Prior to the book closure date before a regular shareholders meeting is held, this Corporation shall publicly announce that it will receive shareholder proposals, and the location and time period for their submission; the period for submission of shareholder proposals may not be less than 10 days. Shareholder-submitted proposals are limited to 300 words, and no proposal containing more than 300 words will be included in the meeting agenda. The shareholder making the proposal shall be present in person or by proxy at the regular shareholders meeting and take part in discussion of the proposal.

Prior to the date for issuance of notice of a shareholders meeting, this Corporation shall inform the shareholders who submitted proposals of the proposal screening results, and shall list in the meeting notice the proposals that conform to the provisions of this article.
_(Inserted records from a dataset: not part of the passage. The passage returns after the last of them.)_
Lemma session_fst {R} (m : wm R) p w : command no_orders no_text no_text no_snapshot m ->
  session_step no_orders no_text no_text no_snapshot (p, w) (p, fst (m w)).
Proof. intros H. apply step_command. exists R, m, (snd (m w)). split; [ done | by destruct (m w) ]. Qed.
Lemma demo_created : create demo_node "demo" "password" "" 4444 1000000000 empty_wallet = (new_wallet_file, Ok tt).
Proof.
  assert (Hr : is_ok (snd (create demo_node "demo" "password" "" 4444 1000000000 empty_wallet)) = true) by (vm_compute; reflexivity).
  unfold new_wallet_file. by destruct (create _ _ _ _ _ _ _) as [w' [[]|e]].
Qed.
Lemma commands_keep_keys_witness : let q := hash_text "password" in let a := key_address (get_public_key 11) in
  wl_password after_commands = q
  /\ (has_usable_key a after_commands
      \/ exists s s', rtc (session_step no_orders no_text no_text no_snapshot) (q, with_key) s
           /\ session_step no_orders no_text no_text no_snapshot s s' /\ rtc (session_step no_orders no_text no_text no_snapshot) s' (q, after_commands)
           /\ makes_escrow no_orders no_text s s'
           /\ wallet_has_private_key a (wl_db (snd s)) = true /\ wallet_has_private_key a (wl_db (snd s')) = false).
Proof.
  intros q a.
  destruct (commands_keep_keys no_orders no_text no_text no_snapshot demo_node "demo" "password" "" 4444 1000000000 empty_wallet
    new_wallet_file (q, with_key) (q, after_commands) a) as (Hp & _ & Hk).
  - reflexivity.
  - exact demo_created.
  - apply rtc_once. exact (session_fst _ q new_wallet_file (run_import _ _ _ _ demo_node 11 (Some "alice"%string) false 100)).
  - vm_compute; reflexivity.
  - apply (rtc_l _ (q, with_key) (q, with_account)); [ exact (session_fst _ q with_key (run_create_account _ _ _ _ demo_node "carol" 200)) | ].
    apply (rtc_l _ (q, with_account) (q, scanned_wallet)); [ exact (session_fst _ q with_account (run_scan_balances _ _ _ _ demo_node)) | ].
    apply rtc_once. exact (session_fst _ q scanned_wallet (run_transfer _ _ _ _ demo_node 1000 (mk_asset 100 0) "alice" "carol" "lunch" vote_none true)).
  - split; [ exact Hp | exact Hk ].
Defined.
Lemma grown_memory seen b p db n n' :
  games_conserve -> games_store -> forallb proper_claims (fb_user_transactions b) = true ->
  memory_ok seen n -> 0 ∉ seen -> numbered_from_genesis b -> nd_blocks n !! full_block_id b = Some b ->
  grown_chain b p db n n' -> wf (nd_db n') -> state_ok (nd_db n') -> pool_ok n' -> memory_ok seen n'.
Proof.
  intros HG HS Hc M H0 Hn Hb (E1 & E2 & E3 & E4 & E5 & E6 & E7 & E8) W O PO.
  destruct (next_number _ _ _ _ M H0 Hn E1) as [Hnum R].
  assert (HT : db_now (nd_db n') = bh_timestamp (fb_header b)).
  { rewrite E3. unfold db_now. simpl. fold (num_of b). pose proof (mm_range _ _ M). by rewrite (proj2 (Z.leb_gt _ _)) by lia. }
  destruct (evaluate_block_state (fun p => plain p /\ over (nd_db n) p) b n p) as [(Wp & Op & _) [Hp Hv]]; try done.
  { by apply kept_both; [ apply plain_kept | apply over_kept ]. }
  { split; [ by eapply plain_empty | done ]. }
  { apply M. }
  { apply M. }
  unfold over in Hv.
  assert (Rk : Rankings.ranked db) by (apply (apply_changes_ranked p db Wp E2); rewrite Hv; apply M).
  assert (Rc : recorded (bh_timestamp (fb_header b)) db) by (apply (apply_changes_recorded _ p db Hp E2); by rewrite Hv).
  assert (HU : forall x, x ∈ db_unique_transactions (nd_db n') <-> bh_timestamp (fb_header b) < x.1 /\ x ∈ db_unique_transactions db).
  { intros x. rewrite E3. simpl. rewrite elem_of_filter. rewrite <- HT, E3. done. }
  split; try done.
  - rewrite E3. destruct Rk as [R1 R2]. by split.
  - rewrite HT. destruct Rc as [R1 R2 R3]. split; [ by rewrite E3 | intros x [_ Hx]%HU; rewrite E3; by apply R2 | ].
    intros id r Hr Ht. apply HU. split; [ done | ]. rewrite E3 in Hr. by eapply R3.
  - intros x [Hx _]%HU. by rewrite HT.
  - intros k id. rewrite E6, E5. fold (num_of b). rewrite lookup_insert. case_decide; [ lia | ].
    intros Hk%(mm_numbers _ _ M). lia.
  - right. unfold on_block. rewrite E4, E5, E6, E8. fold (num_of b). pose proof (mm_range _ _ M).
    split_and!; [ lia | apply lookup_insert_eq | by exists b ].
  - by rewrite E3, E5.
  - rewrite E5. fold (num_of b). pose proof (mm_range _ _ M). lia.
  - rewrite E8. apply M.
  - rewrite E7. apply M.
Qed.

Lemma same_chain_memory seen n n' : same_chain n n' -> pool_ok n' -> memory_ok seen n -> memory_ok seen n'.
Proof.
  intros (E1 & E2 & E3 & E4 & E5 & E6) PO [H1 H2 H3 H4 H5 H6 H7 H8 H9 H10 H11 _].
  split; unfold at_genesis, on_block in *; by rewrite ?E1, ?E2, ?E3, ?E4, ?E5, ?E6.
Qed.

Lemma store_and_index_after (P : node -> Prop) id b n n' r :
  (forall x d, keeps P (fork_store x d)) -> (forall n m, P n -> P (set_nd_fork_number m n)) ->
  store_and_index id b n = (n', r) -> P (set_nd_blocks (<[id := b]> (nd_blocks n)) n) -> P n'.
Proof.
  intros Hs Hn.
  assert (L : forall ids, keeps P (recursive_mark_as_linked ids)).
  { intros ids. unfold recursive_mark_as_linked, keep_highest. auto 8 using mark_descendants_keeps with keeps. }
  assert (I : forall ids e, keeps P (recursive_mark_as_invalid ids e)) by (intros; apply mark_descendants_keeps; auto with keeps).
  unfold store_and_index, nwrite at 1. unfold nbind at 1. generalize (set_nd_blocks (<[id := b]> (nd_blocks n)) n). clear n. intros n H Hp.
  revert H Hp. match goal with |- ?m n = _ -> _ => cut (keeps P m); [ intros K H; exact (K n n' r H) | ] end.
  repeat (apply keeps_bind; [ auto with keeps | intros ? ]). case_match; auto with keeps.
  match goal with |- keeps P (if ?b then _ else _) => destruct b end; auto with keeps. apply keeps_bind; [ auto with keeps | intros ? ].
  match goal with |- keeps P (if ?b then _ else _) => destruct b end; auto with keeps.
Qed.

(** A stored block, before the chain is extended with it. *)
Lemma stored_memory seen id b n n0 r : store_and_index id b n = (n0, r) -> id ∉ seen -> memory_ok seen n ->
  memory_ok (id :: seen) n0 /\ nd_blocks n0 !! id = Some b.
Proof.
  intros H Hid M.
  assert (S : nd_db n0 = nd_db n /\ nd_head_id n0 = nd_head_id n /\ nd_head_header n0 = nd_head_header n /\ nd_num_to_id n0 = nd_num_to_id n
    /\ nd_future n0 = nd_future n /\ nd_blocks n0 = <[id := b]> (nd_blocks n)).
  { eapply (store_and_index_after (fun x => nd_db x = nd_db n /\ nd_head_id x = nd_head_id n /\ nd_head_header x = nd_head_header n
      /\ nd_num_to_id x = nd_num_to_id n /\ nd_future x = nd_future n /\ nd_blocks x = <[id := b]> (nd_blocks n))); [ | | exact H | done ]; [ | done ].
    intros x d. by apply keeps_write. }
  assert (PO : pool_ok n0).
  { refine (store_and_index_keeps pool_ok id b _ _ _ n n0 r H (mm_pool _ _ M)); [ intros; by apply pool_write | intros; by apply (pool_same n1) .. ]. }
  destruct S as (E1 & E2 & E3 & E4 & E5 & E6).
  assert (Hn : nd_blocks n !! id = None) by (apply eq_None_not_Some; intros X; by apply Hid, (mm_blocks _ _ M)).
  split; [ | rewrite E6; apply lookup_insert_eq ]. destruct M as [H1 H2 H3 H4 H5 H6 H7 H8 H9 H10 H11 _].
  split; unfold at_genesis, on_block in *; rewrite ?E1, ?E2, ?E3, ?E4, ?E5, ?E6; try done.
  - destruct H7 as [?|(? & ? & bh & Hb & ?)]; [ by left | right; split_and!; [ done.. | ] ]. exists bh. split; [ | done ].
    rewrite lookup_insert_ne; [ done | ]. intros ->. congruence.
  - intros k. rewrite lookup_insert. case_decide; [ subst; intros _; by left | intros Hk; right; by apply H10 ].
Qed.

Lemma extended_by_memory seen b n :
  games_conserve -> games_store -> forallb proper_claims (fb_user_transactions b) = true -> numbered_from_genesis b ->
  0 ∉ full_block_id b :: seen -> full_block_id b ∉ seen -> memory_ok seen n -> memory_ok (full_block_id b :: seen) (extended_by b n).
Proof.
  intros HG HS Hc Hn H0 Hid M. unfold extended_by. destruct (store_and_index (full_block_id b) b n) as [n0 r0] eqn:E0. cbn [fst].
  destruct (stored_memory _ _ _ _ _ _ E0 Hid M) as [M0 Hb]. destruct (stored_has_record _ _ _ _ _ E0) as [d Hd].
  destruct (extend_chain b n0) as [n1 r] eqn:E. cbn [fst].
  assert (PO : pool_ok n1) by (eapply pool_extend_chain; [ exact E | apply M0 ]).
  pose proof (extend_chain_balanced _ _ _ _ HG E Hc (mm_wf _ _ M0) (mm_ok _ _ M0)) as (W & O & _).
  destruct (extend_chain_grown _ _ _ _ _ Hd E) as [[_ (p & db & G)]|[_ Sc]]; [ | by eapply same_chain_memory ].
  by eapply grown_memory.
Qed.

Lemma extended_memory bs seen n :
  games_conserve -> games_store -> forallb (fun b => forallb proper_claims (fb_user_transactions b)) bs = true ->
  Forall numbered_from_genesis bs -> NoDup (0 :: map full_block_id bs ++ seen) -> memory_ok seen n ->
  exists seen', memory_ok seen' (extended bs n).
Proof.
  intros HG HS. revert seen n. induction bs as [|b bs IH]; intros seen n Hc Hn ND M; [ by exists seen | ].
  cbn [forallb] in Hc. b2p. apply Forall_cons in Hn as [Hb Hn]. cbn [map app] in ND.
  apply NoDup_cons in ND as [Hz ND]. apply NoDup_cons in ND as [Hid ND]. rewrite elem_of_cons, elem_of_app in Hz. rewrite elem_of_app in Hid.
  cbn [extended foldl]. apply (IH (full_block_id b :: seen)); [ done | done | | apply extended_by_memory; try done; set_solver ].
  apply NoDup_cons. split; [ set_solver | ]. rewrite <- Permutation_middle. apply NoDup_cons. split; [ set_solver | done ].
Qed.
End memory.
At the shareholders meeting the board of directors shall explain the reasons for exclusion of any shareholder proposals not included in the agenda.

Article 4

For each shareholders meeting, a shareholder may appoint a proxy to attend the meeting by providing the proxy form issued by this Corporation and stating the scope of the proxy's authorization.

A shareholder may issue only one proxy form and appoint only one proxy for any given shareholders meeting, and shall deliver the proxy form to this Corporation before 5 days before the date of the shareholders meeting. When duplicate proxy forms are delivered, the one received earliest shall prevail unless a declaration is made to cancel the previous proxy appointment.

After a proxy form has been delivered to this Corporation, if the shareholder intends to attend the meeting in person or to exercise voting rights by correspondence or electronically, a written notice of proxy cancellation shall be submitted to this Corporation before 2 business days before the meeting date. If the cancellation notice is submitted after that time, votes cast at the meeting by the proxy shall prevail.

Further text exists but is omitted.